— Task brief —
Some lines in the entries contain the word "pool". Copy all of them.

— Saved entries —

(* ===== verification/Tasks.v ===== *)
(** * Tasks: routines that other routines interrupt

    tokio runs every request in a task of its own.  A [Task] is a sequence of
    atomic routines on the shared state, with the acquisition and the release
    of one reader-writer lock between them.  It has two meanings: [alone], where
    nothing happens in between, and [task_step], where anything may.  [safe]
    proves a task correct under the interference of the others. *)

From S2P Require Import Prelude.

Open Scope st_scope.

(** What the lock is held for. *)
Inductive Guard := GRead | GWrite.

#[export] Instance Guard_eq : EqDecision Guard.
Proof. solve_decision. Defined.

(** A task on the shared state [W]: done, an atomic routine, an acquisition of
    the lock (a timed one can fail), or the drop of its guard. *)
Inductive Task (W A : Type) : Type :=
| TRet (a : A)
| TDo {B : Type} (m : ST W B) (k : B → Task W A)
| TLock (g : Guard) (timed : bool) (k : bool → Task W A)
| TUnlock (t : Task W A).
Arguments TRet {W A} a.
Arguments TDo {W A B} m k.
Arguments TLock {W A} g timed k.
Arguments TUnlock {W A} t.

Definition t_ret {W A} (a : A) : Task W A := TRet a.

Fixpoint t_bind {W A B} (t : Task W A) (k : A → Task W B) : Task W B :=
  match t with
  | TRet a => k a
  | TDo m k' => TDo m (λ b, t_bind (k' b) k)
  | TLock g timed k' => TLock g timed (λ b, t_bind (k' b) k)
  | TUnlock t' => TUnlock (t_bind t' k)
  end.

(** One atomic routine. *)
Definition atom {W A} (m : ST W A) : Task W A := TDo m TRet.

Declare Scope task_scope.
Delimit Scope task_scope with task.
Bind Scope task_scope with Task.

Notation "x <- m ;; k" := (t_bind m (λ x, k))
  (at level 100, m at next level, k at level 200, right associativity) : task_scope.
Notation "m ;; k" := (t_bind m (λ _, k))
  (at level 100, k at level 200, right associativity) : task_scope.

Fixpoint t_iter {W A} (f : A → Task W ()) (l : list A) : Task W () :=
  match l with
  | [] => t_ret ()
  | x :: l' => t_bind (f x) (λ _, t_iter f l')
  end.

(** [if let Ok(guard) = timeout(lock).await { body } else { otherwise }]: the
    guard lives as long as the body runs. *)
Definition with_guard {W A} (g : Guard) (body otherwise : Task W A) : Task W A :=
  TLock g true (λ locked,
    if locked then t_bind body (λ a, TUnlock (TRet a)) else otherwise).

(** [let guard = lock.await; body] *)
Definition under_guard {W A} (g : Guard) (body : Task W A) : Task W A :=
  TLock g false (λ _, t_bind body (λ a, TUnlock (TRet a))).

(** ** Alone

    A task that is not interrupted.  Whether a timed acquisition succeeds
    depends on tasks that are not there, and is looked up. *)
Class TimedLock (W : Type) := lock_in_time : W → bool.

Fixpoint alone {W} `{TimedLock W} {A} (t : Task W A) : ST W A :=
  match t with
  | TRet a => st_ret a
  | TDo m k => st_bind m (λ b, alone (k b))
  | TLock _ timed k => st_bind (st_gets (λ w, negb timed || lock_in_time w)) (λ b, alone (k b))
  | TUnlock t' => alone t'
  end.

Section alone.
Context {W : Type} `{TimedLock W}.

Lemma alone_bind {A B} (t : Task W A) (k : A → Task W B) w :
  alone (t_bind t k) w = alone (k (alone t w).1) (alone t w).2.
Proof. revert w. induction t as [a|C m k' IH|g b k' IH|t IH]; intros w; [done|apply IH..]. Qed.

Lemma wp_alone_bind {A B} (t : Task W A) (k : A → Task W B) Q w :
  wp (alone t) (λ a w', wp (alone (k a)) Q w') w → wp (alone (t_bind t k)) Q w.
Proof. unfold wp. by rw alone_bind. Qed.

Lemma wp_alone_ret {A} (a : A) Q w : Q a w → wp (alone (W := W) (t_ret a)) Q w.
Proof. done. Qed.

Lemma wp_alone_atom {A} (m : ST W A) Q w : wp m Q w → wp (alone (atom m)) Q w.
Proof. done. Qed.

Lemma wp_alone_with_guard {A} g (body otherwise : Task W A) Q w :
  wp (alone body) Q w → wp (alone otherwise) Q w → wp (alone (with_guard g body otherwise)) Q w.
Proof.
  intros H1 H2. unfold with_guard. cbn [alone]. apply wp_bind, wp_gets. cbn [negb orb].
  destruct (lock_in_time w); [|done]. apply wp_alone_bind. eapply wp_wand; [exact H1|]. by intros a w'.
Qed.

Lemma wp_alone_under_guard {A} g (body : Task W A) Q w :
  wp (alone body) Q w → wp (alone (under_guard g body)) Q w.
Proof.
  intros H1. unfold under_guard. cbn [alone]. apply wp_bind, wp_gets, wp_alone_bind.
  eapply wp_wand; [exact H1|]. by intros a w'.
Qed.
End alone.

(** Symbolic execution goes through the parts of a task. *)
Ltac st_step ::=
  lazymatch goal with
  | |- wp (st_bind _ _) _ _ => apply wp_bind
  | |- wp (st_try _ _) _ _ => apply wp_try
  | |- wp (st_map_err _ _) _ _ => apply wp_map_err
  | |- wp (st_ret _) _ _ => apply wp_ret
  | |- wp st_get _ _ => apply wp_get
  | |- wp (st_gets _) _ _ => apply wp_gets
  | |- wp (st_put _) _ _ => apply wp_put
  | |- wp (st_modify _) _ _ => apply wp_modify
  | |- wp (st_zoom _ _ _) _ _ => apply wp_zoom
  | |- wp (alone (t_bind _ _)) _ _ => apply wp_alone_bind
  | |- wp (alone (t_ret _)) _ _ => apply wp_alone_ret
  | |- wp (alone (atom _)) _ _ => apply wp_alone_atom
  end.

(** ** Among others *)

Section steps.
Context {W A : Type}.
Implicit Types (t : Task W A) (h : option Guard).

(** A step of a task that holds [h], where [avail] says what can be acquired. *)
Inductive task_step (avail : Guard → Prop) :
    option Guard → Task W A → W → option Guard → Task W A → W → Prop :=
| step_do h B (m : ST W B) k w :
    task_step avail h (TDo m k) w h (k (m w).1) (m w).2
| step_lock g timed k w :
    avail g → task_step avail None (TLock g timed k) w (Some g) (k true) w
| step_timeout h g k w :
    task_step avail h (TLock g true k) w h (k false) w
| step_unlock h t w :
    task_step avail h (TUnlock t) w None t w.

(** What is left of a task after a step is a part of it. *)
Definition part t' t : Prop :=
  match t with
  | TRet _ => False
  | @TDo _ _ B _ k => ∃ b : B, t' = k b
  | TLock _ _ k => ∃ b, t' = k b
  | TUnlock t => t' = t
  end.

Lemma part_wf : well_founded part.
Proof.
  intros t. induction t as [a|C m k IH|g b k IH|t IH]; constructor; cbn; intros t'.
  - done.
  - intros [b ->]. apply IH.
  - intros [b' ->]. apply IH.
  - by intros ->.
Qed.

Lemma step_part avail h t w h' t' w' : task_step avail h t w h' t' w' → part t' t.
Proof. destruct 1; cbn; eauto. Qed.
End steps.

(** ** Tasks that are safe under interference

    [I] is an invariant of the shared state; [rely h] says what the others may
    do to it while this task holds [h]; [does x h w w' x'] what this task may
    do in one atomic routine, where [x] remembers what it has done so far. *)
Section safe.
Context {W X : Type} (I : W → Prop) (rely : option Guard → W → W → Prop).
Context (does : X → option Guard → W → W → X → Prop).
Context `{rely_preorder : ∀ h, PreOrder (rely h)}.

Fixpoint safe {A} (x : X) (h : option Guard) (t : Task W A)
    (Q : X → option Guard → A → W → Prop) (w : W) : Prop :=
  match t with
  | TRet a => Q x h a w
  | TDo m k =>
      I w → I (m w).2 ∧ ∃ x', does x h w (m w).2 x' ∧
        ∀ w', rely h (m w).2 w' → safe x' h (k (m w).1) Q w'
  | TLock g timed k =>
      h = None ∧ (∀ w', rely (Some g) w w' → safe x (Some g) (k true) Q w') ∧
      (timed = true → ∀ w', rely None w w' → safe x None (k false) Q w')
  | TUnlock t => is_Some h ∧ ∀ w', rely None w w' → safe x None t Q w'
  end.

(** Safe from now on, whatever the others do before its next step. *)
Definition stays_safe {A} x h (t : Task W A) Q w : Prop := ∀ w', rely h w w' → safe x h t Q w'.

Lemma safe_wand {A} x h (t : Task W A) (P Q : X → option Guard → A → W → Prop) w :
  safe x h t P w → (∀ x' h' a w', P x' h' a w' → Q x' h' a w') → safe x h t Q w.
Proof.
  intros Ht HPQ. revert x h w Ht.
  induction t as [a|C m k IH|g b k IH|t IH]; intros x h w; cbn [safe].
  - auto.
  - intros Hs Hi. destruct (Hs Hi) as (Hi' & x' & Hd & Hk). split; [done|]. exists x'.
    split; [done|]. intros w' Hw'. by apply IH, Hk.
  - intros (-> & H1 & H2). split_and!; [done|..]; intros; apply IH; auto.
  - intros (Hh & H1). split; [done|]. intros w' Hw'. by apply IH, H1.
Qed.

Lemma safe_bind {A B} x h (t : Task W A) (k : A → Task W B) Q w :
  safe x h t (λ x' h' a w', safe x' h' (k a) Q w') w → safe x h (t_bind t k) Q w.
Proof.
  revert x h w. induction t as [a|C m k' IH|g b k' IH|t IH]; intros x h w; cbn [safe t_bind].
  - done.
  - intros Hs Hi. destruct (Hs Hi) as (Hi' & x' & Hd & Hk). split; [done|]. exists x'.
    split; [done|]. intros w' Hw'. by apply IH, Hk.
  - intros (-> & H1 & H2). split_and!; [done|..]; intros; apply IH; auto.
  - intros (Hh & H1). split; [done|]. intros w' Hw'. by apply IH, H1.
Qed.

Lemma safe_atom {A} x h (m : ST W A) (Q : X → option Guard → A → W → Prop) w :
  (I w → wp m (λ a w', I w' ∧ ∃ x', does x h w w' x' ∧ ∀ w2, rely h w' w2 → Q x' h a w2) w) →
  safe x h (atom m) Q w.
Proof. done. Qed.

(** The lock is asked for when it is not held, and dropped at the end. *)
Lemma safe_with_guard {A} x g (body otherwise : Task W A) (Q : X → option Guard → A → W → Prop) w :
  (∀ w', rely (Some g) w w' →
     safe x (Some g) body (λ x' h' a w1, is_Some h' ∧ ∀ w2, rely None w1 w2 → Q x' None a w2) w') →
  (∀ w', rely None w w' → safe x None otherwise Q w') →
  safe x None (with_guard g body otherwise) Q w.
Proof.
  intros H1 H2. cbn. split; [done|]. split; [|by auto]. intros w' Hw'. apply safe_bind.
  eapply safe_wand; [by apply H1|]. cbn. intros x' h' a w1 [Hh HQ]. by split.
Qed.

Lemma safe_under_guard {A} x g (body : Task W A) (Q : X → option Guard → A → W → Prop) w :
  (∀ w', rely (Some g) w w' →
     safe x (Some g) body (λ x' h' a w1, is_Some h' ∧ ∀ w2, rely None w1 w2 → Q x' None a w2) w') →
  safe x None (under_guard g body) Q w.
Proof.
  intros H1. cbn. split; [done|]. split; [|done]. intros w' Hw'. apply safe_bind.
  eapply safe_wand; [by apply H1|]. cbn. intros x' h' a w1 [Hh HQ]. by split.
Qed.

(** A step of a safe task keeps the invariant, does what it may, and leaves
    it safe. *)
Lemma safe_step {A} avail x h (t : Task W A) w h' t' w' Q :
  task_step avail h t w h' t' w' → I w → stays_safe x h t Q w →
  I w' ∧ (∃ x', (does x h w w' x' ∨ (x' = x ∧ w' = w)) ∧ stays_safe x' h' t' Q w').
Proof.
  intros Hstep Hi Hs. specialize (Hs w (reflexivity w)). unfold stays_safe.
  destruct Hstep as [h B m k w|g timed k w Ha|h g k w|h t w]; cbn [safe] in Hs.
  - destruct (Hs Hi) as (Hi' & x' & Hd & Hk). split; [done|]. exists x'. auto.
  - destruct Hs as (_ & H1 & _). split; [done|]. exists x. auto.
  - destruct Hs as (-> & _ & H2). split; [done|]. exists x. auto.
  - destruct Hs as (_ & H1). split; [done|]. exists x. auto.
Qed.

(** A safe task that has not ended can make a step, unless it waits for the
    lock, and then it holds nothing. *)
Lemma safe_progress {A} avail x h (t : Task W A) w Q :
  safe x h t Q w → I w →
  (∃ a, t = TRet a) ∨ (∃ h' t' w', task_step avail h t w h' t' w') ∨
  (h = None ∧ ∃ g k, t = TLock g false k).
Proof.
  destruct t as [a|C m k|g [] k|t]; cbn [safe]; intros Hs Hi.
  - eauto.
  - right; left. eexists _, _, _. constructor.
  - right; left. eexists _, _, _. apply step_timeout.
  - destruct Hs as (-> & _). eauto 6.
  - right; left. eexists _, _, _. constructor.
Qed.

(** *** Alone

    What a task does when it is not interrupted, where [acc] collects what
    its atomic routines do. *)
Context (acc : X → W → W → X → Prop) `{TimedLock W}.
Context (acc_refl : ∀ x w, acc x w w x).
Context (acc_trans : ∀ x1 w1 x2 w2 x3 w3, acc x1 w1 w2 x2 → acc x2 w2 w3 x3 → acc x1 w1 w3 x3).
Context (acc_does : ∀ x h w w' x', does x h w w' x' → acc x w w' x').

Lemma safe_alone {A} x h (t : Task W A) Q w :
  safe x h t Q w → I w →
  wp (alone t) (λ a w', I w' ∧ ∃ x' h', acc x w w' x' ∧ Q x' h' a w') w.
Proof.
  revert x h w. induction t as [a|C m k IH|g b k IH|t IH]; intros x h w; cbn [safe alone].
  - intros HQ Hi. apply wp_ret. eauto.
  - intros Hs Hi. destruct (Hs Hi) as (Hi' & x' & Hd & Hk). apply wp_bind.
    unfold wp at 1. eapply wp_wand; [by eapply IH; [apply (Hk _ (reflexivity _))|]|]. cbn.
    intros a w' (Hi2 & x2 & h2 & Ha & HQ). split; [done|]. exists x2, h2. split; [|done].
    eapply acc_trans; [by apply (acc_does _ h)|done].
  - intros (-> & H1 & H2) Hi. apply wp_bind, wp_gets.
    destruct b; cbn [negb orb]; [|by eapply IH; [apply (H1 _ (reflexivity _))|]].
    destruct (lock_in_time w); [by eapply IH; [apply (H1 _ (reflexivity _))|]|].
    by eapply IH; [apply (H2 eq_refl _ (reflexivity _))|].
  - intros (_ & H1) Hi. by eapply IH; [apply (H1 _ (reflexivity _))|].
Qed.

(** [alone] is one of the ways in which the steps of a task can follow each
    other: the one with nothing in between. *)
Definition config A : Type := option Guard * Task W A * W.
Definition own_step {A} (avail : Guard → Prop) (c c' : config A) : Prop :=
  task_step avail c.1.1 c.1.2 c.2 c'.1.1 c'.1.2 c'.2.

Lemma alone_steps {A} (avail : Guard → Prop) x h (t : Task W A) Q w :
  (∀ g, avail g) → safe x h t Q w → I w →
  ∃ h', rtc (own_step avail) (h, t, w) (h', TRet (alone t w).1, (alone t w).2).
Proof.
  intros Hav. revert x h w. induction t as [a|C m k IH|g b k IH|t IH]; intros x h w; cbn [safe].
  - intros _ _. exists h. done.
  - intros Hs Hi. destruct (Hs Hi) as (Hi' & x' & _ & Hk).
    destruct (IH _ _ _ _ (Hk _ (reflexivity _)) Hi') as [h' Hr]. exists h'.
    eapply rtc_l; [|exact Hr]. apply (step_do avail h C m k w).
  - intros (-> & H1 & H2) Hi. cbn [alone]. unfold st_bind, st_gets. cbn [fst snd].
    destruct (negb b || lock_in_time w) eqn:Hb.
    + destruct (IH _ _ _ _ (H1 _ (reflexivity _)) Hi) as [h' Hr]. exists h'.
      eapply rtc_l; [|exact Hr]. by apply (step_lock avail g b k w).
    + destruct b; [|done]. destruct (IH _ _ _ _ (H2 eq_refl _ (reflexivity _)) Hi) as [h' Hr].
      exists h'. eapply rtc_l; [|exact Hr]. apply (step_timeout avail None g k w).
  - intros (_ & H1) Hi. destruct (IH _ _ _ (H1 _ (reflexivity _)) Hi) as [h' Hr]. exists h'.
    eapply rtc_l; [|exact Hr]. apply (step_unlock avail h t w).
Qed.
End safe.

(** ** A pool of tasks ends

    When in every step one task becomes a part of itself or leaves. *)
Section pool.
Context {T : Type} (smaller : T → T → Prop).

Inductive shrinks : list T → list T → Prop :=
| shrinks_part pre t' t post : smaller t' t → shrinks (pre ++ t' :: post) (pre ++ t :: post)
| shrinks_leave pre t post : shrinks (pre ++ post) (pre ++ t :: post).

Lemma shrinks_cons_inv l' t l :
  shrinks l' (t :: l) →
  (∃ t', smaller t' t ∧ l' = t' :: l) ∨ l' = l ∨ (∃ l2, shrinks l2 l ∧ l' = t :: l2).
Proof.
  intros Hs. inversion Hs as [pre t' t0 post Ht E1 E2|pre t0 post E1 E2]; subst.
  - destruct pre as [|u pre]; simplify_list_eq; [by left; eauto|]. right. right. eexists.
    split; [by constructor|done].
  - destruct pre as [|u pre]; simplify_list_eq; [by right; left|]. right. right. eexists.
    split; [by constructor|done].
Qed.

Lemma shrinks_wf : well_founded smaller → well_founded shrinks.
Proof.
  intros Hwf l. induction l as [|t l IH].
  { constructor. intros l' Hs. exfalso. inversion Hs as [pre t' t post Ht E1 E2|pre t post E1 E2]; by destruct pre. }
  revert t. induction IH as [l Hl IHl]. intros t. induction (Hwf t) as [t _ IHt].
  constructor. intros l' [(t' & Ht & ->)|[->|(l2 & Hl2 & ->)]]%shrinks_cons_inv.
  - by apply IHt.
  - by constructor.
  - by apply IHl.
Qed.
End pool.

(** Handlers are executed by the rules above, not by unfolding. *)
#[global] Arguments t_bind : simpl never.
#[global] Arguments alone : simpl never.
#[global] Arguments safe : simpl never.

— Final answer —
(** ** A pool of tasks ends
Section pool.
End pool.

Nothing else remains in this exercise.